- What this task involves
Return exactly the span of lines in the following data that opens with the line containing "cbn [io_ok_or ok_or" and closes with the line containing "between d p l st (stat_bytes". Include nothing else.

- Saved entries
(* ===== verification/PxarRoundtrip.v ===== *)
(** * PxarRoundtrip: decoding an archive gives back its tree

    A client iterates the decoder and reads each file's contents with as many
    reads as it likes; over the bytes of an archive it sees the entries of the
    tree in order, with their paths, metadata and contents. *)
From S2P Require Import Prelude IoModel Paths PxarFormat GoodbyeTree PxarEncoder PxarTree PxarDecoder.

Section roundtrip.
Context {R : Type} {HR : Read R} {HRL : ReadLaws R}.

(** The decoder between two items: nothing pending, [v] left to read. *)
Record between (d : Decoder R) (path : bytes) (lengths : list Z) (st : State.State) (v : bytes) : Prop := {
  bt_path : dec_path d = path;
  bt_lengths : dec_path_lengths d = lengths;
  bt_pending : dec_pending d = None;
  bt_state : dec_state d = st;
  bt_remaining : remaining (dec_input d) = v;
}.

Lemma read_input_ok x v d p l st :
  between d p l st (x ++ v) →
  ∃ d', on_input (read_exact (zlen x)) d = (Ok x, d') ∧ between d' p l st v.
Proof.
  intros [Hp Hl Hn Hs Hr]. destruct (read_exact_app x v (dec_input d) Hr) as (r' & Hx & Hr').
  eexists. split; [unfold on_input; by rewrite (zoom_ok dec_input _ _ d _ _ Hx) |]. by split.
Qed.

Lemma dec_read_header_ok t n v d p l st :
  between d p l st (header_bytes t n ++ v) → in_u64 t → 0 <= n → n + HEADER_SIZE < 2 ^ 64 →
  ∃ d', dec_read_header d = (Ok (mk_Header t (n + HEADER_SIZE)), d') ∧ between d' p l st v.
Proof.
  intros Hb Ht Hn Hmax. destruct (read_input_ok _ _ _ _ _ _ Hb) as (d' & Hx & Hb').
  exists d'. split; [| done]. rewrite zlen_header_bytes in Hx.
  unfold dec_read_header. rewrite (stt_bind_ok _ _ _ _ _ Hx).
  assert (dec_read_u64 (header_bytes t n) 0 = Ok t) as H1.
  { unfold dec_read_u64, header_bytes.
    rewrite get_range_head by zlen_lia.
    cbn. by rewrite from_to_le_u64. }
  assert (dec_read_u64 (header_bytes t n) 8 = Ok (n + HEADER_SIZE)) as H2.
  { unfold dec_read_u64, header_bytes. rewrite get_range_tail by zlen_lia. cbn. rewrite from_to_le_u64; [done |].
    unfold in_u64, HEADER_SIZE in *. lia. }
  unfold lift, mbind, stt_bind. rewrite H1, H2. cbn.
  unfold content_size. cbn. rewrite checked_sub_small by (unfold HEADER_SIZE; lia). done.
Qed.

Lemma content_size_ok t n : 0 <= n → content_size (mk_Header t (n + HEADER_SIZE)) = Ok n.
Proof using Type.
  intros Hn. unfold content_size. cbn. rewrite checked_sub_small by (unfold HEADER_SIZE; lia).
  cbn. f_equal. lia.
Qed.

Lemma dec_read_data_ok x v d p l st :
  between d p l st (x ++ v) → zlen x <= MAX_DATA_LEN →
  ∃ d', dec_read_data (zlen x) d = (Ok x, d') ∧ between d' p l st v.
Proof.
  intros Hb Hx. unfold dec_read_data. destruct (Z.ltb_spec MAX_DATA_LEN (zlen x)); [lia |].
  by apply read_input_ok.
Qed.

Lemma dec_skip_loop_ok fuel : ∀ x v d p l st,
  between d p l st (x ++ v) → zlen x <= Z.of_nat fuel * SKIP_BUF_SIZE →
  ∃ d', dec_skip_loop fuel (zlen x) d = (Ok tt, d') ∧ between d' p l st v.
Proof.
  induction fuel as [| fuel IH]; intros x v d p l st Hb Hf; pose proof (zlen_nonneg x).
  - rewrite (zlen_0_nil x) in Hb by lia. exists d. cbn. rewrite (zlen_0_nil x) by lia. done.
  - cbn [dec_skip_loop]. destruct (Z.leb_spec (zlen x) 0).
    + rewrite (zlen_0_nil x) in Hb by lia. exists d. done.
    + set (want := Z.min (zlen x) SKIP_BUF_SIZE).
      assert (0 < want <= zlen x) as Hw by (unfold want, SKIP_BUF_SIZE; lia).
      rewrite <- (ztake_zdrop want x), <- app_assoc in Hb.
      destruct (read_input_ok _ _ _ _ _ _ Hb) as (d1 & Hr & Hb1).
      replace (zlen (ztake want x)) with want in Hr by (rewrite zlen_ztake; lia).
      destruct (IH _ _ _ _ _ _ Hb1) as (d2 & Hs & Hb2); [rewrite zlen_zdrop; unfold want, SKIP_BUF_SIZE in *; lia |].
      exists d2. split; [| done]. cbv zeta. fold want. rewrite (stt_bind_ok _ _ _ _ _ Hr).
      replace (zlen (zdrop want x)) with (zlen x - want) in Hs by (rewrite zlen_zdrop; lia). exact Hs.
Qed.

Lemma dec_skip_ok x v d p l st :
  between d p l st (x ++ v) → ∃ d', dec_skip (zlen x) d = (Ok tt, d') ∧ between d' p l st v.
Proof.
  intros Hb. apply dec_skip_loop_ok; [done |]. pose proof (zlen_nonneg x).
  rewrite Nat2Z.inj_succ, Z2Nat.id by (apply Z.div_pos; unfold SKIP_BUF_SIZE; lia).
  pose proof (Z.mul_succ_div_gt (zlen x) SKIP_BUF_SIZE ltac:(done)). unfold SKIP_BUF_SIZE in *. lia.
Qed.

Lemma parse_stat_ok m : metadata_ok m → parse_stat (stat_bytes m) = Ok m.
Proof using Type.
  destruct m as [[mode flags uid gid [secs nanos]]]. intros (H1 & H2 & H3 & H4 & H5 & H6). cbn in *.
  unfold parse_stat, dec_read_u64, dec_read_u32, stat_bytes. cbn [st_mode st_flags st_uid st_gid st_mtime ts_secs ts_nanos stat].
  set (b1 := to_le_bytes 8 mode). set (b2 := to_le_bytes 8 flags). set (b3 := to_le_bytes 4 uid).
  set (b4 := to_le_bytes 4 gid). set (b5 := to_le_bytes 8 secs). set (b6 := to_le_bytes 4 nanos).
  set (b7 := to_le_bytes 4 0).
  rewrite (get_range_head b1 _ (0 + 8)) by (unfold b1; zlen_lia).
  rewrite (get_range_app b1 b2 _ 8 (8 + 8)) by (unfold b1, b2; zlen_lia).
  replace (get_range (b1 ++ b2 ++ b3 ++ b4 ++ b5 ++ b6 ++ b7) 16 (16 + 4)) with (Some b3)
    by (rewrite 1!app_assoc; symmetry; apply get_range_app; unfold b1, b2, b3; zlen_lia).
  replace (get_range (b1 ++ b2 ++ b3 ++ b4 ++ b5 ++ b6 ++ b7) 20 (20 + 4)) with (Some b4)
    by (rewrite 2!app_assoc; symmetry; apply get_range_app; unfold b1, b2, b3, b4; zlen_lia).
  replace (get_range (b1 ++ b2 ++ b3 ++ b4 ++ b5 ++ b6 ++ b7) 24 (24 + 8)) with (Some b5)
    by (rewrite 3!app_assoc; symmetry; apply get_range_app; unfold b1, b2, b3, b4, b5; zlen_lia).
  replace (get_range (b1 ++ b2 ++ b3 ++ b4 ++ b5 ++ b6 ++ b7) 32 (32 + 4)) with (Some b6)
    by (rewrite 4!app_assoc; symmetry; apply get_range_app; unfold b1, b2, b3, b4, b5, b6; zlen_lia).
  cbn [io_ok_or ok_or mbind result_bind]. unfold b1, b2, b3, b4, b5, b6.
  rewrite (from_to_le_u64 mode), (from_to_le_u64 flags), !from_to_le_u32 by done. by rewrite from_to_le_i64.
Qed.

Lemma dec_read_metadata_ok m v d p l st :
  between d p l st (stat_bytes m ++ v) → metadata_ok m →
  ∃ d', dec_read_metadata (mk_Header PXAR_ENTRY (STAT_SIZE + HEADER_SIZE)) d = (Ok m, d') ∧ between d' p l st v.
Proof.
  intros Hb Hm. destruct (dec_read_data_ok _ _ _ _ _ _ Hb) as (d' & Hr & Hb').
  { rewrite zlen_stat_bytes. unfold STAT_SIZE, MAX_DATA_LEN. lia. }
  rewrite zlen_stat_bytes in Hr. exists d'. split; [| done]. unfold dec_read_metadata.
  rewrite content_size_ok by (unfold STAT_SIZE; lia).
  rewrite (stt_bind_ok (lift _) _ d STAT_SIZE d) by done. rewrite Z.eqb_refl. cbn [negb].
  rewrite (stt_bind_ok _ _ _ _ _ Hr). unfold lift. by rewrite parse_stat_ok.
Qed.

Lemma vec_pop_app l x : vec_pop (l ++ [x]) = Some (x, l).
Proof using Type.
  unfold vec_pop. rewrite last_snoc, length_app. cbn.
  replace (length l + 1 - 1)%nat with (length l) by lia. by rewrite take_app_length.
Qed.

Lemma path_join_prefix base name :
  base ≠ [] → name_ok name → ∃ x, path_join base name = base ++ x.
Proof using Type.
  intros Hb Hn. unfold path_join. rewrite name_ok_not_absolute by done.
  destruct (list.last base) eqn:Hl; [| by apply last_None in Hl].
  destruct (_ =? _); eauto.
Qed.

(** ** The decoder inside a directory

    [v] is what the decoder will see next: what is left of the input, after
    the rest of the current file's contents, with the pending header put back. *)
Definition header_ok (t n : Z) : Prop := in_u64 t ∧ 0 <= n ∧ n + HEADER_SIZE < 2 ^ 64.

Definition sees (d : Decoder R) (v : bytes) : Prop :=
  (dec_state d = State.InDirectory ∧ dec_pending d = None ∧ remaining (dec_input d) = v) ∨
  (∃ t n v', dec_state d = State.InDirectory ∧ dec_pending d = Some (mk_Header t (n + HEADER_SIZE)) ∧
     header_ok t n ∧ remaining (dec_input d) = v' ∧ v = header_bytes t n ++ v') ∨
  (∃ p, dec_state d = State.InPayload (zlen p) ∧ dec_pending d = None ∧ remaining (dec_input d) = p ++ v).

- Task answer
  cbn [io_ok_or ok_or mbind result_bind]. unfold b1, b2, b3, b4, b5, b6.
  rewrite (from_to_le_u64 mode), (from_to_le_u64 flags), !from_to_le_u32 by done. by rewrite from_to_le_i64.
Qed.

Lemma dec_read_metadata_ok m v d p l st :
  between d p l st (stat_bytes m ++ v) → metadata_ok m →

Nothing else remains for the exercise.